Studio album by Lepa Brena
- Released: 24 October 1987
- Genre: Pop folk
- Label: Diskoton
- Producer: Kornelije Kovač; Miroljub Aranđelović; Zoran Radetić; Raka Đokić (executive producer);

Lepa Brena chronology
| Uske pantalone (1986) | Hajde da se volimo Let's Fall in Love (1987) | Četiri godine (1989) |

= Hajde da se volimo (album) =

Hajde da se volimo (Let's Fall in Love) is the seventh studio album by Yugoslavian pop-folk singer Lepa Brena and her band Slatki Greh. It was released 24 October 1987 through the record label Diskoton.

This was her eighth of twelve albums with Slatki Greh and was the soundtrack for the film with the same name (released 20 November 1987).

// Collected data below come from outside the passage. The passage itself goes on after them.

(** * genencoder: the generator-based string codec for circuits

    A shallow embedding of [src/genencoder/genencoder.py] (class
    [CircuitGenEncoder]) and the statements of its specification.

    Conventions of the embedding.
    - Python [float]s are exact rationals ([Q]); rounding, overflow and
      the non-finite values are not represented.  [numpy.pi] is the
      rational that the binary64 constant denotes.
    - Python [str] is [string]; a character is a code point below 256.
    - A raised exception is the [Raise] branch of [result].
    - The quantum-circuit library (tequila) is a collaborator: its data
      is modelled by the records below, its parser and its generator
      decomposition are the fields of the class [Collaborator], and every
      theorem of the codec holds for all instances of that class. *)

From Stdlib Require Import QArith Qround Qabs Lqa ZArith Lia Ascii.
From stdpp Require Import gmap strings sorting pretty.

(** ** Exceptions *)

Inductive PyExn : Type :=
| Exception (msg : string)
| ValueError
| AssertionError
| Foreign (msg : string).

Inductive result (A : Type) : Type :=
| Ok (a : A)
| Raise (e : PyExn).
Arguments Ok {A} a.
Arguments Raise {A} e.

Global Instance result_ret : MRet result := λ A a, Ok a.
Global Instance result_bind : MBind result := λ A B k r,
  match r with
  | Ok a => k a
  | Raise e => Raise e
  end.

Definition raises {A} (r : result A) : Prop := ∃ e, r = Raise e.

(** ** Python strings *)

Module Py.

(** [c.isspace()] for the code points below 256. *)
Definition isspace (c : ascii) : bool :=
  let n := N_of_ascii c in
  ((9 <=? n) && (n <=? 13) || (28 <=? n) && (n <=? 32)
   || (n =? 133) || (n =? 160))%N.

Fixpoint lstrip (s : string) : string :=
  match s with
  | "" => ""
  | String c s' => if isspace c then lstrip s' else s
  end.

Fixpoint rstrip (s : string) : string :=
  match s with
  | "" => ""
  | String c s' =>
      match rstrip s' with
      | "" => if isspace c then "" else String c ""
      | r => String c r
      end
  end.

(** [s.strip()] *)
Definition strip (s : string) : string := rstrip (lstrip s).

(** [s.lower()] on the code points below 256. *)
Definition lower_char (c : ascii) : ascii :=
  let n := N_of_ascii c in
  if ((65 <=? n) && (n <=? 90)
      || (192 <=? n) && (n <=? 222) && negb (n =? 215))%N
  then ascii_of_N (n + 32) else c.

Fixpoint lower (s : string) : string :=
  match s with
  | "" => ""
  | String c s' => String (lower_char c) (lower s')
  end.

(** The scan of [s.split(sep)], left to right: the fragment that is
    being read and the fragments after it.  While [skip] is not zero the
    scan is inside a separator that it has matched. *)
Fixpoint split_go (sep : string) (skip : nat) (s : string)
  : string * list string :=
  match s with
  | "" => ("", [])
  | String c s' =>
      match skip with
      | S k => split_go sep k s'
      | O =>
          if String.prefix sep s then
            let '(h, t) := split_go sep (String.length sep - 1) s' in
            ("", h :: t)
          else
            let '(h, t) := split_go sep 0 s' in
            (String c h, t)
      end
  end.

(** [s.split(sep)]; an empty separator is a [ValueError]. *)
Definition split (s sep : string) : result (list string) :=
  match sep with
  | "" => Raise ValueError
  | _ => let '(h, t) := split_go sep 0 s in Ok (h :: t)
  end.

(** [a, b = parts] *)
Definition unpack2 (parts : list string) : result (string * string) :=
  match parts with
  | [a; b] => Ok (a, b)
  | _ => Raise ValueError
  end.

(** [str(xs)] for a list whose items print as the given texts. *)
Fixpoint join (sep : string) (xs : list string) : string :=
  match xs with
  | [] => ""
  | [x] => x
  | x :: xs' => x +:+ sep +:+ join sep xs'
  end.

Definition str_list (xs : list string) : string := "[" +:+ join ", " xs +:+ "]".

(** [str(n)] for a non-negative [int]. *)
Definition str_nat (n : nat) : string := pretty n.

(** The nearest integer, ties to even. *)
Definition round_half_even (x : Q) : Z :=
  let f := Qfloor x in
  match (x - inject_Z f ?= 1 # 2)%Q with
  | Lt => f
  | Gt => (f + 1)%Z
  | Eq => if Z.even f then f else (f + 1)%Z
  end.

Definition digit (d : Z) : ascii := ascii_of_N (48 + Z.to_N d).

Definition pad4 (m : Z) : string :=
  String (digit (m / 1000))
    (String (digit (m / 100 mod 10))
       (String (digit (m / 10 mod 10)) (String (digit (m mod 10)) ""))).

(** ["{:2.4f}".format(x)]: the minimum width 2 never pads. *)
Definition format_4f (x : Q) : string :=
  let n := round_half_even (Qabs x * 10000)%Q in
  (if Qlt_le_dec x 0 then "-" else "")
    +:+ pretty (n / 10000)%Z +:+ "." +:+ pad4 (n mod 10000).

End Py.

(** ** Numbers *)

Local Open Scope Q_scope.

(** [numpy.pi], the binary64 constant 0x400921FB54442D18. *)
Definition numpy_pi : Q := 884279719003555 # 281474976710656.

(** Python's [x % y] on floats: the remainder of the floored quotient. *)
Definition py_mod (x y : Q) : Q := x - y * inject_Z (Qfloor (x / y)).

(** [numpy.isclose(a, b, rtol=1e-05, atol=...)] on finite scalars. *)
Definition isclose (a b : Q) (atol : Q) : bool :=
  Qle_bool (Qabs (a - b)) (atol + (1 # 100000) * Qabs b).

Local Close Scope Q_scope.

(** ** The collaborator's data (tequila) *)

Inductive Pauli : Type := PauliX | PauliY | PauliZ.

Global Instance Pauli_eq_dec : EqDecision Pauli.
Proof. solve_decision. Defined.

(** A Pauli string: qubit index to operator, with a coefficient. *)
Record PauliString : Type := mkPauliString {
  data : gmap nat Pauli;
  coeff : Q
}.

(** [len(ps)] *)
Definition len (ps : PauliString) : nat := size (data ps).

(** [ps.naked()] *)
Definition naked (ps : PauliString) : PauliString :=
  {| data := data ps; coeff := 1 |}.

Definition key_le (a b : nat * Pauli) : Prop := a.1 ≤ b.1.

Global Instance key_le_dec : RelDecision key_le.
Proof. intros a b. unfold key_le. apply _. Defined.

Global Instance key_le_total : Total key_le.
Proof. intros a b. unfold key_le. lia. Qed.

Global Instance key_le_trans : Transitive key_le.
Proof. intros a b c. unfold key_le. lia. Qed.

Definition letter (p : Pauli) : string :=
  match p with
  | PauliX => "X"
  | PauliY => "Y"
  | PauliZ => "Z"
  end.

Definition str_item (kv : nat * Pauli) : string :=
  letter kv.2 +:+ "(" +:+ Py.str_nat kv.1 +:+ ")".

Definition concat_str (l : list string) : string := foldr String.append "" l.

(** The items of a Pauli string in ascending qubit order. *)
Definition sorted_items (ps : PauliString) : list (nat * Pauli) :=
  merge_sort key_le (map_to_list (data ps)).

(** Modelled from the spec: the text of a Pauli string without its
    coefficient, [str(ps.naked())], which the collaborator renders.
    The wire format has it as the Pauli letters ordered by ascending
    qubit index, each annotated with its qubit index. *)
Definition str_naked (ps : PauliString) : string :=
  concat_str (str_item <$> sorted_items (naked ps)).

(** A gate angle, after the spec's design note: a constant, one named
    variable, or an expression over named variables with an evaluator
    that the codec never looks into. *)
Inductive Param : Type :=
| Constant (x : Q)
| Symbol (name : string)
| Expression (names : list string) (evaluate : gmap string Q → option Q).

(** [parameter(variables)]; [None] stands for the exception raised when
    the angle is not resolved. *)
Definition call_param (p : Param) (variables : option (gmap string Q))
  : option Q :=
  match p with
  | Constant x => Some x
  | Symbol n => vs ← variables; vs !! n
  | Expression _ f => vs ← variables; f vs
  end.

(** [parameter.extract_variables()], as the names' texts. *)
Definition extract_variables (p : Param) : list string :=
  match p with
  | Constant _ => []
  | Symbol n => [n]
  | Expression ns _ => ns
  end.

(** [angle * x] for a float [x]. *)
Definition param_mul (p : Param) (x : Q) : Param :=
  match p with
  | Constant a => Constant (a * x)
  | Symbol n => Expression [n] (λ vs, v ← vs !! n; Some (v * x)%Q)
  | Expression ns f => Expression ns (λ vs, v ← f vs; Some (v * x)%Q)
  end.

(** The value of the variable [angle] in [encode] and [decode]: a number
    or a text. *)
Inductive Angle : Type :=
| Num (x : Q)
| Sym (text : string).

(** What a gate constructor makes of its [angle] argument. *)
Definition assign_variable (a : Angle) : Param :=
  match a with
  | Num x => Constant x
  | Sym n => Symbol n
  end.

(** A gate object: [parameter] is [None] when the gate has no such
    attribute; [paulistring] is set on exponentiated Pauli strings. *)
Record Gate : Type := mkGate {
  name : string;
  target : list nat;
  control : list nat;
  parameter : option Param;
  paulistring : option PauliString
}.

(** A circuit is the list of its gates, [circuit.gates]. *)
Abbreviation Circuit := (list Gate).

(** [tq.gates.Ry(angle, target)], [tq.gates.Rz(angle, target, control)]:
    circuits of one rotation gate. *)
Definition Ry (angle : Param) (target : list nat) : Circuit :=
  [ {| name := "Ry"; target := target; control := [];
       parameter := Some angle; paulistring := None |} ].

Definition Rz (angle : Param) (target control : list nat) : Circuit :=
  [ {| name := "Rz"; target := target; control := control;
       parameter := Some angle; paulistring := None |} ].

(** [tq.gates.ExpPauli(paulistring, angle)]: a circuit of one gate that
    keeps both arguments. *)
Definition ExpPauli (ps : PauliString) (angle : Angle) : Circuit :=
  [ {| name := "Exp-Pauli"; target := (sorted_items ps).*1;
       control := []; parameter := Some (assign_variable angle);
       paulistring := Some ps |} ].

(** What the codec asks of its surroundings: Python's [float(text)]
    ([None] when it raises), the collaborator's parser
    [QubitHamiltonian.from_string] with the terms it returns, and a
    gate's [make_generator(include_controls=True).paulistrings]. *)
Class Collaborator : Type := {
  float_of_string : string → option Q;
  from_string : string → result (list PauliString);
  make_generator : Gate → list PauliString
}.

(** ** The codec: class [CircuitGenEncoder] *)

(** The dict [_symbols], which always has exactly these two keys. *)
Record Symbols : Type := mkSymbols {
  gate_separator : string;
  angle_separator : string
}.

Definition default_symbols : Symbols :=
  {| gate_separator := "|"; angle_separator := "@" |}.

Definition four_pi : Q := 4 * numpy_pi.

Definition fix_periodicity (angle : Q) : Q :=
  let angle := py_mod angle four_pi in
  if Qlt_le_dec angle 0 then (angle + four_pi)%Q else angle.

Definition is_hadamard (gate : Gate) : bool :=
  bool_decide (Py.lower (name gate) = "h").

(** The body of the loop of [compile]: what one gate adds to
    [compiled]. *)
Definition compile_gate (gate : Gate) : Circuit :=
  if is_hadamard gate then
    let angle := match parameter gate with
                 | Some p => p
                 | None => Constant 1
                 end in
    let decomposed : Circuit := [] in
    let decomposed :=
      decomposed ++ Ry (Constant (- numpy_pi / 4)) (target gate) in
    let decomposed :=
      decomposed ++ Rz (param_mul angle numpy_pi) (target gate) (control gate) in
    let decomposed :=
      decomposed ++ Ry (Constant (numpy_pi / 4)) (target gate) in
    decomposed
  else [gate].

Definition compile (circuit : Circuit) : Circuit :=
  foldl (λ compiled gate, compiled ++ compile_gate gate) [] circuit.

Definition encode_paulistring (self : Symbols) (ps : PauliString)
    (angle : Angle) : string :=
  let '(local_angle, angle) :=
    match angle with
    | Num a => ((coeff ps * a)%Q, "")
    | Sym text => (coeff ps, text)
    end in
  let local_angle := fix_periodicity local_angle in
  let gen_string := str_naked ps in
  angle +:+ angle_separator self +:+ Py.format_4f local_angle
    +:+ gen_string +:+ gate_separator self.

(** The angle that [encode] resolves for one gate. *)
Definition resolve_angle (gate : Gate) (variables : option (gmap string Q))
  : Angle :=
  match parameter gate with
  | Some p =>
      match call_param p variables with
      | Some x => Num x
      | None =>
          match extract_variables p with
          | [v] => Sym v
          | vs => Sym (Py.str_list vs)
          end
      end
  | None => Num 1
  end.

Section Codec.
Context `{Collaborator}.

Definition encode (self : Symbols) (circuit : Circuit)
    (variables : option (gmap string Q)) : string :=
  let circuit := compile circuit in
  foldl (λ result gate,
           let generator := make_generator gate in
           let angle := resolve_angle gate variables in
           foldl (λ result ps,
                    if decide (len ps = 0) then result
                    else result +:+ encode_paulistring self ps angle)
                 result generator)
        "" circuit.

Definition decode_paulistring (input : string) : result PauliString :=
  ps ← from_string input;
  match ps with
  | [p] => Ok p
  | _ => Raise AssertionError
  end.

(** The angle that [decode] reads from the text before the angle
    separator. *)
Definition decode_angle (angle : string)
    (variables : option (gmap string Q)) : Angle :=
  match float_of_string angle with
  | Some x => Num x
  | None =>
      let angle := Py.strip angle in
      if decide (angle = "") then Num 1
      else match variables with
           | Some vs =>
               match vs !! angle with
               | Some v => Num v
               | None => Sym angle
               end
           | None => Sym angle
           end
  end.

Scenes from the musical film were later used as music videos.

In 1988, Lepa Brena recorded an English version of the song "Hajde da se volimo" under the title "Let's Fall in Love".

The biggest hits on the album were songs "Hajde da se volimo", "Sanjam", "Udri, Mujo", "Učenici" and the ballad "Evo, zima će".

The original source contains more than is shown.